2012年7月17日星期二

John Anglin, the elevator's co-owner

Only a "minimal amount" of his wholesale rayban sunglasses crop was insured, and Ferguson estimates his eventual losses at about $500,000 unless conditions change. "If we get 2 or 3 inches of rain soon and 1 inch every week after that, the corn could rebound," he says. John Anglin, the elevator's co-owner, doesn't expect a reprieve. "We can already identify some (corn) fields that will have zero yields," he says. Although some farmers will recoup most of their losses through insurance, that's no consolation, he says. "It is hard for the farmers to accept" a failed crop, Anglin says. "They would rather have a good crop than the dollars." Meredith Powell, the Clunette Elevator's entomologist, says the drought is creating expensive problems that go beyond dryness. "Insects ray ban sunglasses cheap sale 2102 thrive in this environment," she says. Dry soil encourages Goss's bacterial wilt, which affects corn, she says, and the elevator is doing aerial spraying to try to eradicate adult corn rootworm beetles and spider mites, which attack soybeans.
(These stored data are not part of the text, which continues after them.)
(** * src-cli: [src repos add-kvp] and [src snapshot databases]

    A shallow embedding of the two command handlers of
    [cmd/src/repos_add_kvp.go] together with the part of Go's [flag]
    package they rely on, and the properties of the handlers that the
    specification states.

    Go strings are byte strings, modelled as [string]; Go maps are [gmap]s;
    a nil-able [*string] is an [option string].  Calls to collaborators
    outside the two handlers (the API client, the file system, the YAML
    decoder, the output library) are recorded as events of a trace, and their
    answers are taken from a [World] of oracles. *)

From stdpp Require Import gmap strings list fin_maps sorting.
From Stdlib Require Import String Ascii ZArith.

Local Open Scope string_scope.
Local Open Scope Z_scope.

(** The line feed, written ["\n"] in Go. *)
Definition LF : string := String (ascii_of_nat 10) EmptyString.

(* ===================================================================== *)
(** ** Go's [flag] package                                                *)
(* ===================================================================== *)

Module flag.

(** [flag.Value] is an interface with [String()], [Set(string) error] and,
    for boolean flags, [IsBoolFlag()].  A value is represented by what
    [String()] returns; [Set] answers the new representation, or [None] for
    an error. *)
Record Value := mkValue {
  Value_String : string;
  Value_Set : string → option string;
  Value_IsBoolFlag : bool;
}.
(** * Verification *)

(** ** Booleans, sums and the deque *)

Lemma Qlt_bool_iff (a b : Q) : Qlt_bool a b = true <-> a < b.
Proof.
  unfold Qlt_bool. rewrite negb_true_iff.
  destruct (Qle_bool b a) eqn:E.
  - apply Qle_bool_iff in E. split; [discriminate | intro H; lra].
  - split; [intros _ | reflexivity].
    destruct (Qlt_le_dec a b) as [H | H]; [exact H |].
    apply Qle_bool_iff in H. congruence.
Qed.

Lemma Qlt_bool_false (a b : Q) : Qlt_bool a b = false <-> b <= a.
Proof.
  unfold Qlt_bool. rewrite negb_false_iff. apply Qle_bool_iff.
Qed.

Lemma Qle_bool_false (a b : Q) : Qle_bool a b = false <-> b < a.
Proof.
  rewrite <- Qlt_bool_iff. unfold Qlt_bool.
  destruct (Qle_bool a b); simpl; split; congruence.
Qed.

(** Case analysis on the boolean tests of the code, with the outcome as a
    rational inequality. *)
Ltac qcase :=
  match goal with
  | |- context [Qle_bool ?a ?b] =>
      let E := fresh "E" in
      destruct (Qle_bool a b) eqn:E;
      [apply Qle_bool_iff in E | apply Qle_bool_false in E]
  | |- context [Qlt_bool ?a ?b] =>
      let E := fresh "E" in
      destruct (Qlt_bool a b) eqn:E;
      [apply Qlt_bool_iff in E | apply Qlt_bool_false in E]
  end.

(** Replaces every [Qmin] and [Qmax] by a variable with its
    characterisation, for [lra]. *)
Ltac minmax :=
  repeat match goal with
    | |- context [Qmin ?a ?b] =>
        let H := fresh "Hmin" in let m := fresh "m" in
        pose proof (Q.min_spec a b) as H;
        set (m := Qmin a b) in *; clearbody m
    | |- context [Qmax ?a ?b] =>
        let H := fresh "Hmax" in let m := fresh "m" in
        pose proof (Q.max_spec a b) as H;
        set (m := Qmax a b) in *; clearbody m
    | H0 : context [Qmin ?a ?b] |- _ =>
        let H := fresh "Hmin" in let m := fresh "m" in
        pose proof (Q.min_spec a b) as H;
        set (m := Qmin a b) in *; clearbody m
    | H0 : context [Qmax ?a ?b] |- _ =>
        let H := fresh "Hmax" in let m := fresh "m" in
        pose proof (Q.max_spec a b) as H;
        set (m := Qmax a b) in *; clearbody m
    end.

Lemma fold_left_Qplus_acc (xs : list Q) (acc : Q) :
  fold_left Qplus xs acc == acc + sum_Q xs.
Proof.
  unfold sum_Q. revert acc.
  induction xs as [| x xs IH]; intro acc; simpl.
  - ring.
  - rewrite (IH (acc + x)), (IH (0 + x)). ring.
Qed.

Lemma sum_Q_cons (x : Q) (xs : list Q) : sum_Q (x :: xs) == x + sum_Q xs.
Proof.
  unfold sum_Q at 1. simpl. rewrite fold_left_Qplus_acc. ring.
Qed.

Lemma sum_Q_app (xs ys : list Q) : sum_Q (xs ++ ys) == sum_Q xs + sum_Q ys.
Proof.
  induction xs as [| x xs IH]; simpl.
  - unfold sum_Q at 2. simpl. ring.
  - rewrite !sum_Q_cons, IH. ring.
Qed.

Lemma sum_Q_repeat_0 (n : nat) : sum_Q (repeat 0 n) == 0.
Proof.
  induction n as [| n IH]; simpl.
  - reflexivity.
  - rewrite sum_Q_cons, IH. ring.
Qed.

Lemma head_only_length (d : list Q) : head_only d -> length d = cycle_days.
Proof. intros [a ->]. reflexivity. Qed.

Lemma head_only_add (d : list Q) (x : Q) :
  head_only d -> head_only (deque_add_head d x).
Proof. intros [a ->]. exists (a + x). reflexivity. Qed.

Lemma head_only_append (d : list Q) :
  head_only d -> deque_append cycle_days d 0 = repeat 0 cycle_days.
Proof. intros [a ->]. reflexivity. Qed.

Lemma head_only_zeros : head_only (repeat 0 cycle_days).
Proof. exists 0. reflexivity. Qed.

Lemma sum_Q_add_head (d : list Q) (x : Q) :
  head_only d -> sum_Q (deque_add_head d x) == sum_Q d + x.
Proof.
  intros [a ->]. unfold deque_add_head. rewrite !sum_Q_cons. ring.
Qed.

(** ** The primitive steps of the simulator *)

Ltac st_simpl :=
  cbn [trace current_day_driving current_day_duty hours_since_break
       cycle_hours_used current_day distance_since_fuel pickup_done
       current_location daily_duty_hours remaining_segment_hours
       remaining_coords] in *.

Section Steps.

Variable g : Q -> Q -> Q -> Q -> option Q.

Lemma grows_refl (st : sim_state) : grows st st.
Proof. split; intros; try reflexivity; try lra; assumption. Qed.

Lemma break_check_grows (i : Z) (st : sim_state) :
  grows st (break_check i st).
Proof.
  unfold break_check. qcase; st_simpl.
  - split; st_simpl; try reflexivity.
    + apply head_only_add.
    + unfold required_break_duration_hours. lra.
    + intro Hw. unfold total_cycle_hours. st_simpl.
      rewrite (sum_Q_add_head _ _ Hw).
      unfold required_break_duration_hours. lra.
  - apply grows_refl.
Qed.

Lemma fuel_check_grows (i : Z) (st : sim_state) :
  grows st (fuel_check g i st).
Proof.
  unfold fuel_check.
  destruct (remaining_coords st) eqn:Hc.
  - apply grows_refl.
  - qcase.
    + split; st_simpl; try reflexivity.
      * apply head_only_add.
      * unfold fuel_duration_hours. lra.
      * intro Hw. unfold total_cycle_hours. st_simpl.
        rewrite (sum_Q_add_head _ _ Hw).
        unfold fuel_duration_hours. lra.
    + apply grows_refl.
Qed.

Lemma take_restart_fresh (i : Z) (st : sim_state) :
  fresh (take_restart i st) /\
  head_only (daily_duty_hours (take_restart i st)).
Proof.
  unfold fresh, total_cycle_hours, take_restart. st_simpl.
  rewrite sum_Q_repeat_0.
  repeat split; try reflexivity. apply head_only_zeros.
Qed.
John Powell, 55, who farms 2,000 acres here, faces a couple of big decisions in the next few days. "Right now we have to decide whether we're going to put more money into the corn crop," he says. Fungicides and herbicides that would help keep surviving corn healthy would set him back another $13-$15 an acre, he says. Powell raises ducks with his brother-in-law and already has taken a big hit on that venture because of the drought. A couple of weekends ago when the oakley sunglasses 2012 temperature hit 104 degrees, 1,700 ducks died in a single day, he says.